Pick the lines holding the string "eauto" out of the records and copy them.

- **EXTRACTED ENTRIES**
○ ○ ○
(* ===== verification/ContainerSpec.v ===== *)
(** * Reference counting of container nodes

    The invariant of the container store, with the references that callers
    hold as a ghost list, and what each operation of [src/container.c] does to
    it. *)

From S2P Require Import Prelude CString Types Kernel HashUtils Merkle MerkleSpec PolicyNamespace Container.

(** ** Lists of securityfs entries *)

Lemma remove_one_Some d l : d ∈ l -> exists l', remove_one d l = Some l' /\ l ≡ₚ d :: l'.
Proof.
  induction l as [|x l IH]; [by intros ?%not_elem_of_nil|]. intros Hd. cbn [remove_one].
  destruct (Nat.eqb_spec x d) as [->|Hne]; [by exists l|].
  apply elem_of_cons in Hd as [->|Hd]; [done|]. destruct (IH Hd) as (l' & -> & Hp).
  exists (x :: l'). split; [done|]. rewrite Hp. constructor.
Qed.

Lemma remove_one_fresh d l : d ∉ l -> remove_one d (l ++ [d]) = Some l.
Proof.
  induction l as [|x l IH]; intros Hd; cbn [remove_one app].
  - by rewrite Nat.eqb_refl.
  - apply not_elem_of_cons in Hd as [Hne Hd]. destruct (Nat.eqb_spec x d); [congruence|]. by rewrite IH.
Qed.

Definition ptr_entry (p : ptr nat) : list nat := match p with PVal d => [d] | _ => [] end.

(** The entries of a node, in the order in which they are removed. *)
Definition node_dentries (n : container_node) : list nat :=
  ptr_entry (cn_securityfs_policy_changes_file n) ++ ptr_entry (cn_securityfs_policy_file n) ++
  ptr_entry (cn_securityfs_measurements_file n) ++ ptr_entry (cn_securityfs_dir n).

Definition dentries_at (h : gmap nat container_node) (c : nat) : list nat :=
  match h !! c with Some n => node_dentries n | None => [] end.

Definition published_dentries (cs : container_state) : list nat :=
  flat_map (dentries_at (container_heap cs)) (container_list cs).

(** The module's securityfs entries are those of the published containers and
    the ones in [base]. *)
Definition dentries_inv (base : list nat) (s : kstate) : Prop :=
  live_dentries (k_securityfs s) ≡ₚ base ++ published_dentries (k_containers s).

Lemma flat_map_eq (f g : nat -> list nat) l : Forall (fun c => f c = g c) l -> flat_map f l = flat_map g l.
Proof. induction 1 as [|c l Hc _ IH]; [done|]. simpl. by rewrite Hc, IH. Qed.

(** ** The invariant *)

(** The references to [c]: one for the list, one per reference held. *)
Definition refs (l held : list nat) (c : nat) : Z := Z.of_nat (count_occ Nat.eq_dec (l ++ held) c).

Section Spec.
Context {E : KernelEnv} {L : KernelLaws E}.

(** The leaf of a node is the replay of its measurements, and its identifier is
    a terminated string. *)
Record node_ok (n : container_node) : Prop := NodeOk {
  no_tfm : cn_tfm n = true;
  no_id : (strlen (cn_id n) < CONTAINER_ID_MAX_LEN)%nat;
  no_leaf : cn_leaf_hash n = replay (zeros MERKLE_HASH_SIZE) (en_digest <$> cn_measurement_list n);
  no_count : cn_measurement_count n = to_u32 (Z.of_nat (length (cn_measurement_list n)));
}.

Record container_inv (held : list nat) (cs : container_state) : Prop := ContainerInv {
  ci_nodup : NoDup (container_list cs);
  ci_live : forall c, c ∈ container_list cs ++ held -> is_Some (container_heap cs !! c);
  ci_refcnt : forall c n, container_heap cs !! c = Some n ->
    cn_refcnt n = refs (container_list cs) held c;
  ci_queue : exists q, container_cleanup_wq cs = Some q /\ NoDup q /\
    forall c, c ∈ q <-> exists n, container_heap cs !! c = Some n /\ cn_refcnt n = 0;
  ci_ids : forall c c' n n', c ∈ container_list cs -> c' ∈ container_list cs ->
    container_heap cs !! c = Some n -> container_heap cs !! c' = Some n' ->
    cstr (cn_id n) = cstr (cn_id n') -> c = c';
  ci_nodes : forall c n, c ∈ container_list cs -> container_heap cs !! c = Some n -> node_ok n;
}.

(** The counter is the number of published containers. *)
Definition counted (cs : container_state) : Prop :=
  container_count cs = to_u32 (Z.of_nat (length (container_list cs))).

(** The callers hold fewer references than the counter can count. *)
Definition held_bound (held : list nat) : Prop := Z.of_nat (length held) + 2 <= INT_MAX.

Lemma refs_pos l held c : c ∈ l ++ held -> 0 < refs l held c.
Proof. intros Hc. unfold refs. apply list_elem_of_In, (count_occ_In Nat.eq_dec) in Hc. lia. Qed.

Lemma refs_zero l held c : refs l held c = 0 -> c ∉ l ++ held.
Proof. intros H Hc%refs_pos. lia. Qed.

Lemma count_occ_le (l : list nat) c : (count_occ Nat.eq_dec l c <= length l)%nat.
Proof. induction l as [|x l IH]; simpl; [lia|]. destruct (Nat.eq_dec x c); lia. Qed.

Lemma refs_bound l held c : NoDup l -> held_bound held -> refs l held c < INT_MAX.
Proof.
  intros Hn%NoDup_ListNoDup Hb. unfold refs, held_bound in *. rewrite count_occ_app.
  apply (NoDup_count_occ Nat.eq_dec) with (x := c) in Hn. pose proof (count_occ_le held c). lia.
Qed.

Lemma refs_perm l held held' c : held ≡ₚ held' -> refs l held c = refs l held' c.
Proof.
  intros Hp. unfold refs. f_equal. apply (Permutation_count_occ Nat.eq_dec). by apply Permutation_app_head.
Qed.

Lemma refs_cons l held c d :
  refs l (c :: held) d = refs l held d + (if Nat.eq_dec c d then 1 else 0).
Proof.
  unfold refs. rewrite !count_occ_app. cbn [count_occ]. destruct (Nat.eq_dec c d); lia.
Qed.

Lemma refs_list_cons l held c d :
  refs (c :: l) held d = refs l held d + (if Nat.eq_dec c d then 1 else 0).
Proof. unfold refs. cbn [app count_occ]. destruct (Nat.eq_dec c d); lia. Qed.

#[global] Instance container_inv_proper : Proper ((≡ₚ) ==> (=) ==> iff) container_inv.
Proof.
  assert (Himp : forall held held' cs, held ≡ₚ held' -> container_inv held cs -> container_inv held' cs).
  { intros held held' cs Hp [H1 H2 H3 H4 H5 H6]. split; [done|..|done|done|done].
    - intros c Hc. apply H2. revert Hc. by rewrite Hp.
    - intros c n Hn. rewrite (H3 c n Hn). by apply refs_perm. }
  intros held held' Hp cs ? <-. split; apply Himp; [done|by symmetry].
Qed.

(** ** Counting up *)

Lemma inc_not_zero r : 0 < r < INT_MAX -> refcount_inc_not_zero r = Some (r + 1).
Proof.
  intros H. unfold refcount_inc_not_zero. destruct (Z.eqb_spec r 0); [lia|].
  destruct (Z.ltb_spec r 0); [lia|]. destruct (Z.gtb_spec (r + 1) INT_MAX); [lia|done].
Qed.

(** A change of the nodes that keeps identifiers and the leaf property. *)
Definition same_node (n n' : container_node) : Prop :=
  cn_id n' = cn_id n /\ (node_ok n -> node_ok n') /\ node_dentries n' = node_dentries n.

Lemma same_node_refcnt r n : same_node n (set_refcnt r n).
Proof. split; [done|]. split; [|done]. by intros []. Qed.

Definition with_heap (h : gmap nat container_node) (cs : container_state) : container_state :=
  ContainerState h (container_list cs) (container_count cs) (container_cleanup_wq cs).
Definition with_queue (q : option (list nat)) (cs : container_state) : container_state :=
  ContainerState (container_heap cs) (container_list cs) (container_count cs) q.

(** The conjuncts that do not depend on the counts. *)
Lemma inv_ids_nodes held cs c n n' :
  container_inv held cs -> container_heap cs !! c = Some n -> same_node n n' ->
  let h := <[c := n']> (container_heap cs) in
  (forall d, d ∈ container_list cs -> is_Some (h !! d)) /\
  (forall d e m m', d ∈ container_list cs -> e ∈ container_list cs ->
    h !! d = Some m -> h !! e = Some m' -> cstr (cn_id m) = cstr (cn_id m') -> d = e) /\
  (forall d m, d ∈ container_list cs -> h !! d = Some m -> node_ok m).
Proof.
  intros Hi Hn (Hid & Hok & _) h.
  assert (Hold : forall d m, h !! d = Some m -> exists m0, container_heap cs !! d = Some m0 /\
    cn_id m = cn_id m0 /\ (node_ok m0 -> node_ok m)).
  { intros d m Hd. unfold h in Hd. apply lookup_insert_Some in Hd as [[<- <-]|[_ Hd]]; eauto. }
  split; [|split].
  - intros d Hd. unfold h. apply lookup_insert_is_Some'. right. apply (ci_live _ _ Hi). set_solver.
  - intros d e m m' Hd He Hm Hm' Heq. apply Hold in Hm as (m0 & Hm0 & Hi0 & _).
    apply Hold in Hm' as (m1 & Hm1 & Hi1 & _). eapply (ci_ids _ _ Hi); eauto. congruence.
  - intros d m Hd Hm. apply Hold in Hm as (m0 & Hm0 & _ & Hk). apply Hk. by eapply (ci_nodes _ _ Hi).
Qed.

(** Taking a reference to a node that has one. *)
Lemma container_inv_get held cs c n :
  container_inv held cs -> container_heap cs !! c = Some n -> cn_refcnt n <> 0 ->
  container_inv (c :: held) (with_heap (<[c := set_refcnt (cn_refcnt n + 1) n]> (container_heap cs)) cs).
Proof.
  intros Hi Hn Hz. destruct (inv_ids_nodes held cs c n _ Hi Hn (same_node_refcnt (cn_refcnt n + 1) n))
    as (Hl & Hids & Hnodes). pose proof Hi as [H1 H2 H3 (q & Hq & Hnd & Hmem) H5 H6].
  split; cbn [container_list container_heap container_cleanup_wq container_count with_heap]; auto.
  - intros d Hd. apply lookup_insert_is_Some'. destruct (decide (c = d)); [by left|right].
    apply H2. set_solver.
  - intros d m Hd. rewrite refs_cons.
    apply lookup_insert_Some in Hd as [[<- <-]|[Hne Hd]]; destruct (Nat.eq_dec c _); try congruence.
    + cbn. by rewrite (H3 c n Hn).
    + by rewrite (H3 d m Hd), Z.add_0_r.
  - exists q. split; [done|]. split; [done|]. intros d. rewrite Hmem.
    destruct (decide (c = d)) as [<-|Hne]; [rewrite lookup_insert_eq|rewrite lookup_insert_ne by done; done].
    split; intros (m & Hm & H0); [congruence|]. injection Hm as <-. cbn in H0.
    pose proof (H3 c n Hn). unfold refs in *. lia.
Qed.

(** Dropping a reference that is held. *)
Lemma container_inv_put held cs c n :
  container_inv (c :: held) cs -> container_heap cs !! c = Some n ->
  let h := <[c := set_refcnt (cn_refcnt n - 1) n]> (container_heap cs) in
  (cn_refcnt n <> 1 -> container_inv held (with_heap h cs)) /\
  (cn_refcnt n = 1 -> forall q, container_cleanup_wq cs = Some q ->
     container_inv held (with_queue (Some (q ++ [c])) (with_heap h cs))).
Proof.
  intros Hi Hn h. destruct (inv_ids_nodes _ cs c n _ Hi Hn (same_node_refcnt (cn_refcnt n - 1) n))
    as (Hl & Hids & Hnodes). pose proof Hi as [H1 H2 H3 (q & Hq & Hnd & Hmem) H5 H6].
  assert (Hlive : forall d, d ∈ container_list cs ++ held -> is_Some (h !! d)).
  { intros d Hd. apply lookup_insert_is_Some'. right. apply H2. set_solver. }
  assert (Hrefs : forall d m, h !! d = Some m -> cn_refcnt m = refs (container_list cs) held d).
  { intros d m Hd. unfold h in Hd.
    apply lookup_insert_Some in Hd as [[<- <-]|[Hne Hd]]; [cbn; rewrite (H3 c n Hn)|rewrite (H3 d m Hd)];
      rewrite refs_cons; destruct (Nat.eq_dec c _); try congruence; lia. }
  assert (Hzero : forall d, d <> c -> (exists m, h !! d = Some m /\ cn_refcnt m = 0) <->
    exists m, container_heap cs !! d = Some m /\ cn_refcnt m = 0).
  { intros d Hne. unfold h. by rewrite lookup_insert_ne by done. }
  assert (Hcq : c ∉ q).
  { rewrite Hmem. intros (m & Hm & H0). rewrite Hn in Hm. injection Hm as <-.
    rewrite (H3 c n Hn), refs_cons in H0. destruct (Nat.eq_dec c c); [|done]. unfold refs in H0. lia. }
  split.
  - intros Hr. split; cbn [container_list container_heap container_cleanup_wq container_count with_heap]; auto.
    exists q. split; [done|]. split; [done|]. intros d. destruct (decide (d = c)) as [->|Hne].
    + split; [done|]. intros (m & Hm & H0). unfold h in Hm. rewrite lookup_insert_eq in Hm.
      injection Hm as <-. cbn in H0. lia.
    + by rewrite Hmem, Hzero.
  - intros Hr q' Hq'. rewrite Hq in Hq'. injection Hq' as <-.
    split; cbn [container_list container_heap container_cleanup_wq container_count with_heap with_queue]; auto.
    exists (q ++ [c]). split; [done|]. split.
    + apply NoDup_app. split; [done|]. split; [set_solver|apply NoDup_singleton].
    + intros d. rewrite elem_of_app, list_elem_of_singleton.
      destruct (decide (d = c)) as [->|Hne]; [|rewrite Hmem, Hzero by done; tauto].
      split; [|by right]. intros _. exists (set_refcnt (cn_refcnt n - 1) n).
      unfold h. rewrite lookup_insert_eq. cbn. split; [done|lia].
Qed.
End Spec.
○ ○ ○
- **OUTPUT FOR THIS TASK**
  { intros d m Hd. unfold h in Hd. apply lookup_insert_Some in Hd as [[<- <-]|[_ Hd]]; eauto. }
    apply Hold in Hm' as (m1 & Hm1 & Hi1 & _). eapply (ci_ids _ _ Hi); eauto. congruence.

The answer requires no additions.